▸ What you should do: With the first line below as the start and the line containing "Some (base |> set_type ack" as the end, copy every line between them exactly, ends included.

*** Opening of Given data ***

Definition toUIMessage (zmpMsg : RawProtocolMessage) : option UIMessage :=
  let payload := Protocol.payload zmpMsg in
  let msgType := message_type zmpMsg in
  base ← base zmpMsg;
  if String.eqb msgType MESSAGE_TYPES.USER_COMMAND then
    Some (base |> set_type user
              |> set_content (or (get payload "text") (JString "")))
  else if String.eqb msgType MESSAGE_TYPES.AGENT_ACK then
    Some (base |> set_type ack
              |> set_content (or (get payload "message") (JString (processing (strings options)))))
  else if String.eqb msgType MESSAGE_TYPES.AGENT_THOUGHT then
    Some (base |> set_type thought
              |> set_content (or (get payload "content") (JString ""))
              |> set_stage (or (get payload "stage") (JString "thinking")))
  else if String.eqb msgType MESSAGE_TYPES.AGENT_PLAN then
    Some (base |> set_type plan
              |> set_content (JString "")
              |> set_todos (or (get payload "todos") (JArray []))
              |> set_reasoning (or (get payload "reasoning") (JString "")))
  else if String.eqb msgType MESSAGE_TYPES.TODO_UPDATE then
    Some (base |> set_type todo_update
              |> set_content (JString "")
              |> set_todoId (or (get payload "todo_id") (JString ""))
              |> set_status (or (get payload "status") (JString "pending"))
              |> set_result (get payload "result")
              |> set_error (get payload "error"))
  else if String.eqb msgType MESSAGE_TYPES.TOOL_CALL then
    Some (base |> set_type tool_call
              |> set_content (JString "")
              |> set_toolName (or (get payload "tool_name") (JString "unknown")))
  else if String.eqb msgType MESSAGE_TYPES.TOOL_RESULT then
    Some (base |> set_type tool_result
              |> set_content (JString "")
              |> set_toolName (or (get payload "tool_name") (JString "unknown"))
              |> set_success (nullish (get payload "success") (JBool true))
              |> set_result (match get payload "result" with
                             | JString s => JString s
                             | v => JSON_stringify h v
                             end)
              |> set_actionRequired (get payload "action_required"))
  else if String.eqb msgType MESSAGE_TYPES.AGENT_STREAM then
    content ← sanitize (or (or (get payload "content") (get payload "chunk")) (JString ""))
                       (Some false);
    Some (base |> set_type stream
               |> set_content content
               |> set_isFinal (or (get payload "is_final") (JBool false)))
  else if String.eqb msgType MESSAGE_TYPES.AGENT_RESPONSE then
    content ← sanitize (or (get payload "content") (JString "")) None;
    Some (base |> set_type response
               |> set_content content)
  else if String.eqb msgType MESSAGE_TYPES.AGENT_ERROR then
    Some (base |> set_type Protocol.error
              |> set_content (JString "")
              |> set_errorCode (or (get payload "code") (JString "UNKNOWN"))
              |> set_errorMessage (or (get payload "message") (JString (unknownError (strings options))))
              |> set_suggestion (get payload "suggestion"))
  else if String.eqb msgType MESSAGE_TYPES.HUMAN_INTERVENTION_REQUEST then
    Some (base |> set_type hil_request
              |> set_content (or (get payload "description") (JString (title (hil (strings options)))))
              |> set_hilRequestId (or (get payload "request_id") (JString ""))
              |> set_hilStatus (Some pending)
              |> set_hilDescription (or (get payload "description") (JString ""))
              |> set_hilRiskLevel (or (get payload "risk_level") (JString "medium"))
              |> set_toolName (or (get payload "tool_name") (JString "")))
  else if String.eqb msgType MESSAGE_TYPES.HUMAN_INTERVENTION_RESPONSE then
    Some (base |> set_type unknown
              |> set_content (JString "")
              |> set_hilResponseText
                   (or (get payload "response_text") (JString (responded (hil (strings options))))))
  else
    Some (base |> set_type unknown
              |> set_content (JString (JSON_stringify_record h payload))).

(** The state of one merge pass.  [toolCallMap] and [hilRequestMap] hold
    references to objects that sit in [uiMessages]; a reference is the
    index of the object in that array (objects are only ever pushed). *)
Record MergeState : Type := {
  uiMessages : list UIMessage;
  toolCallMap : JsMap nat;
  hilRequestMap : JsMap nat
}.

Definition merge_init : MergeState :=
  {| uiMessages := []; toolCallMap := []; hilRequestMap := [] |}.

(** The assignments to [callMsg] when a result meets its call. *)
Definition absorb_result (uiMsg callMsg : UIMessage) : UIMessage :=
  callMsg |> set_type tool_result
          |> set_success (success uiMsg)
          |> set_result (result uiMsg)
          |> set_error (UI.error uiMsg)
          |> (fun callMsg =>
                set_payload (<["arguments" := get (UI.payload callMsg) "arguments"]>
                               (spread (UI.payload callMsg) (UI.payload uiMsg)))
                            callMsg).

(** The assignments to [requestMsg] when a response meets its request. *)
Definition absorb_response (uiMsg requestMsg : UIMessage) : UIMessage :=
  let action := get (UI.payload uiMsg) "action" in
  if is_string action "accept" then
    requestMsg |> set_hilStatus (Some accepted)
               |> set_hilResponseText (JString (confirmed (hil (strings options))))
  else if is_string action "reject" then
    requestMsg |> set_hilStatus (Some rejected)
               |> set_hilResponseText
                    (JString (String_replace h (rejected_text (hil (strings options))) "{reason}"
                                (or (get (UI.payload uiMsg) "reason")
                                    (JString (userCancelled (hil (strings options)))))))
  else if is_string action "edit" then
    requestMsg |> set_hilStatus (Some edited)
               |> set_hilResponseText (JString (edited_text (hil (strings options))))
  else requestMsg.

(** The body of the [for] loop of [mergeMessages] below the conversion
    of the message, which is all that it reads. *)
Definition merge_entry (st : MergeState) (uiMsg : UIMessage) : MergeState :=
  let push st :=
    {| uiMessages := uiMessages st ++ [uiMsg];
       toolCallMap := toolCallMap st; hilRequestMap := hilRequestMap st |} in
  if decide (type uiMsg = tool_call) then
    let st' := push st in
    if truthy (get (UI.payload uiMsg) "tool_call_id") then
      {| uiMessages := uiMessages st';
         toolCallMap := map_set (toolCallMap st') (get (UI.payload uiMsg) "tool_call_id")
                                (length (uiMessages st));
         hilRequestMap := hilRequestMap st' |}
    else st'
  else if decide (type uiMsg = tool_result) then
    let toolCallId := get (UI.payload uiMsg) "tool_call_id" in
    match (if truthy toolCallId then map_get (toolCallMap st) toolCallId else None) with
    | Some callMsg =>
        {| uiMessages := alter (absorb_result uiMsg) callMsg (uiMessages st);
           toolCallMap := toolCallMap st; hilRequestMap := hilRequestMap st |}
    | None => push st
    end
  else if decide (type uiMsg = hil_request) then
    let st' := push st in
    if truthy (hilRequestId uiMsg) then
      {| uiMessages := uiMessages st';
         toolCallMap := toolCallMap st';
         hilRequestMap := map_set (hilRequestMap st') (hilRequestId uiMsg)
                                  (length (uiMessages st)) |}
    else st'
  else if bool_decide (type uiMsg = unknown) && truthy (hilResponseText uiMsg) then
    let requestId := get (UI.payload uiMsg) "request_id" in
    match (if truthy requestId then map_get (hilRequestMap st) requestId else None) with
    | Some requestMsg =>
        {| uiMessages := alter (absorb_response uiMsg) requestMsg (uiMessages st);
           toolCallMap := toolCallMap st; hilRequestMap := hilRequestMap st |}
    | None => st
    end
  else push st.
(** C6: with "3" in the quantity field of P1, [addToCart("P1", null)]
    posts {product_id: "P1", quantity: 3}; when the reply is an object
    whose success flag is true, the chain shows a success notification,
    asks for the cart count again and sets the quantity field to "1". *)
Theorem addToCart_reads_field_and_resets_it (p : page) :
  inputs p !! lit "qty-P1" = Some (lit "3") ->
  let p1 := exec (addToCart (lit "P1") None) p in
  requests p1 = requests p ++
    [{| url := lit "/add_to_cart"; method := POST;
        body := Some (VObj [(lit "product_id", VStr (lit "P1"));
                            (lit "quantity", VNum (Fin 3))]);
        chain := HAddToCart (Some (lit "qty-P1")) |}] /\
  forall fields,
    lookup_field (lit "success") fields = VBool true ->
    let p2 := exec (settle (HAddToCart (Some (lit "qty-P1"))) (Json (VObj fields))) p1 in
    notifications p2 = notifications p1 ++
      [new_notification (VStr (lit "Product added to cart!")) (lit "success") p1] /\
    requests p2 = requests p1 ++ [cart_count_request] /\
    inputs p2 !! lit "qty-P1" = Some (lit "1").
Proof.
  intros Hq.
  assert (Hrun : addToCart (lit "P1") None p =
                 (Ok tt, add_request (add_to_cart_request (lit "P1") (Fin 3)
                                        (Some (lit "qty-P1"))) p)).
  { run. change (lit "qty-" ++ lit "P1") with (lit "qty-P1").
    rewrite Hq. cbn. rewrite Hq. cbn. rewrite parseInt_3. reflexivity. }
  intros p1.
  assert (Hp1 : p1 = add_request (add_to_cart_request (lit "P1") (Fin 3)
                                    (Some (lit "qty-P1"))) p).
  { subst p1. unfold exec. now rewrite Hrun. }
  clearbody p1. subst p1.
  split; [reflexivity|].
  intros fields Hs. run. rewrite Hs. cbn. rewrite showNotification_run. cbn.
  repeat split. apply lookup_insert_eq.
Qed.
(** [FindPoints] returns when [dim] is 2 or 3, the search structure is
    allocated and the result arrays have room for every query point. *)
Lemma FindPoints_returns (point_pos : list R) (q : QueryArrays R) (s : State R) fd args :
  dim (this s) = 2%Z \/ dim (this s) = 3%Z ->
  engine_data (this s) = Some fd ->
  heap s !! fd = Some (FindptsData args) ->
  sa_dim args = engine_dim (this s) ->
  let D := Z.to_nat (dim (this s)) in
  let n := length point_pos / D in
  n <= length (codes q) -> n <= length (proc_ids q) -> n <= length (elem_ids q) ->
  n * D <= length (ref_pos q) -> n <= length (dist q) ->
  exists q' s', FindPoints point_pos q s = Returns q' s'.
Proof.
  intros Hdim Hfd Hheap Hsa D n Hc Hp He Hr Hd.
  assert (dim (this s) <> 0%Z) as H0 by lia.
  assert (D = 2 \/ D = 3) as HD by (unfold D; lia).
  assert (engine_dim (this s) = D) as Hed.
  { unfold engine_dim, D. by destruct Hdim as [-> | ->]. }
  assert ((Z.of_nat (length point_pos) ÷ dim (this s))%Z = Z.of_nat n) as Hpc.
  { replace (dim (this s)) with (Z.of_nat D) by (unfold D; lia).
    apply quot_of_nat. lia. }
  rewrite (FindPoints_unfold _ _ _ H0), Hed, Hpc, Hfd. fold D.
  replace (2 * Z.of_nat n)%Z with (Z.of_nat (2 * n)) by lia.
  change [0%Z; Z.of_nat n; Z.of_nat (2 * n)] with (map Z.of_nat [0; n; 2 * n]).
  rewrite firstn_map.
  destruct (findpts_loop_total D args point_pos n q HD) as (q' & Hloop); try done.
  { unfold n. pose proof (Nat.div_mod (length point_pos) D). lia. }
  eexists q', _. unfold findpts.
  apply bind_Returns. eexists _, _. split; [reflexivity|].
  apply bind_Returns. eexists args, _. split.
  { apply the_findpts_data_Returns. exists fd. rewrite <- Hed. done. }
  apply bind_Returns. eexists n, _. split.
  { apply as_index_Returns. split; [lia|]. by rewrite Nat2Z.id. }
  apply bind_Returns. eexists _, _. split; [apply mapM_as_index_of_nat|].
  apply defined_Returns. done.
Qed.

End FindPointsLayout.

(** ** [Interpolate] *)

Section InterpolateFacts.
Context {R : Type} `{!Collaborators R}.

#[local] Arguments at_stride : simpl never.

Lemma for_each_inv {St} (I : nat -> St -> State R -> Prop)
    (body : nat -> St -> M R St) lo n st (s : State R) st' s' :
  for_each body lo n st s = Returns st' s' ->
  I lo st s ->
  (forall k t u t' u', lo <= k < lo + n -> I k t u ->
     body k t u = Returns t' u' -> I (S k) t' u') ->
  I (lo + n) st' s'.
Proof.
  revert lo st s. induction n as [|n IH]; intros lo st s Hrun H0 Hstep; simpl in Hrun.
  - injection Hrun as <- <-. by rewrite Nat.add_0_r.
  - apply bind_Returns in Hrun as (t1 & s1 & Hb & Hrun).
    replace (lo + S n) with (S lo + n) by lia.
    apply (IH (S lo) t1 s1 Hrun).
    + apply (Hstep lo st s t1 s1); [lia|done|done].
    + intros k t u t' u' Hk. apply Hstep. lia.
Qed.

(** [GetNodeValues] only reads. *)
Lemma reads_only_bind {A B} (m : M R A) (f : A -> M R B) :
  reads_only m -> (forall a, reads_only (f a)) -> reads_only (m ≫= f).
Proof.
  intros Hm Hf s u b u' Ht Hh H.
  apply bind_Returns in H as (a & u1 & Hmu & Hfu).
  destruct (Hm s u a u1 Ht Hh Hmu) as [-> Hms].
  destruct (Hf a s u b u' Ht Hh Hfu) as [-> Hfs].
  split; [done|]. apply bind_Returns. eauto.
Qed.

Lemma reads_only_ret {A} (a : A) : reads_only (mret a : M R A).
Proof. intros s u b u' _ _ H. injection H as <- <-. done. Qed.

Lemma reads_only_fault {A} : reads_only (fault : M R A).
Proof. intros s u b u' _ _ H. done. Qed.

Lemma reads_only_abort {A} msg : reads_only (MFEM_ABORT msg : M R A).
Proof. intros s u b u' _ _ H. done. Qed.

Lemma reads_only_defined {A} (o : option A) : reads_only (defined o : M R A).
Proof. destruct o; [apply reads_only_ret|apply reads_only_fault]. Qed.

Lemma reads_only_verify c msg : reads_only (MFEM_VERIFY c msg : M R unit).
Proof. destruct c; [apply reads_only_ret|apply reads_only_abort]. Qed.

Lemma reads_only_get_this : reads_only (get_this : M R _).
Proof.
  intros s u b u' Ht _ H. injection H as <- <-. unfold get_this. by rewrite Ht.
Qed.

*** Close of Given data ***

▸ Reply:
Definition toUIMessage (zmpMsg : RawProtocolMessage) : option UIMessage :=
  let payload := Protocol.payload zmpMsg in
  let msgType := message_type zmpMsg in
  base ← base zmpMsg;
  if String.eqb msgType MESSAGE_TYPES.USER_COMMAND then
    Some (base |> set_type user
              |> set_content (or (get payload "text") (JString "")))
  else if String.eqb msgType MESSAGE_TYPES.AGENT_ACK then
    Some (base |> set_type ack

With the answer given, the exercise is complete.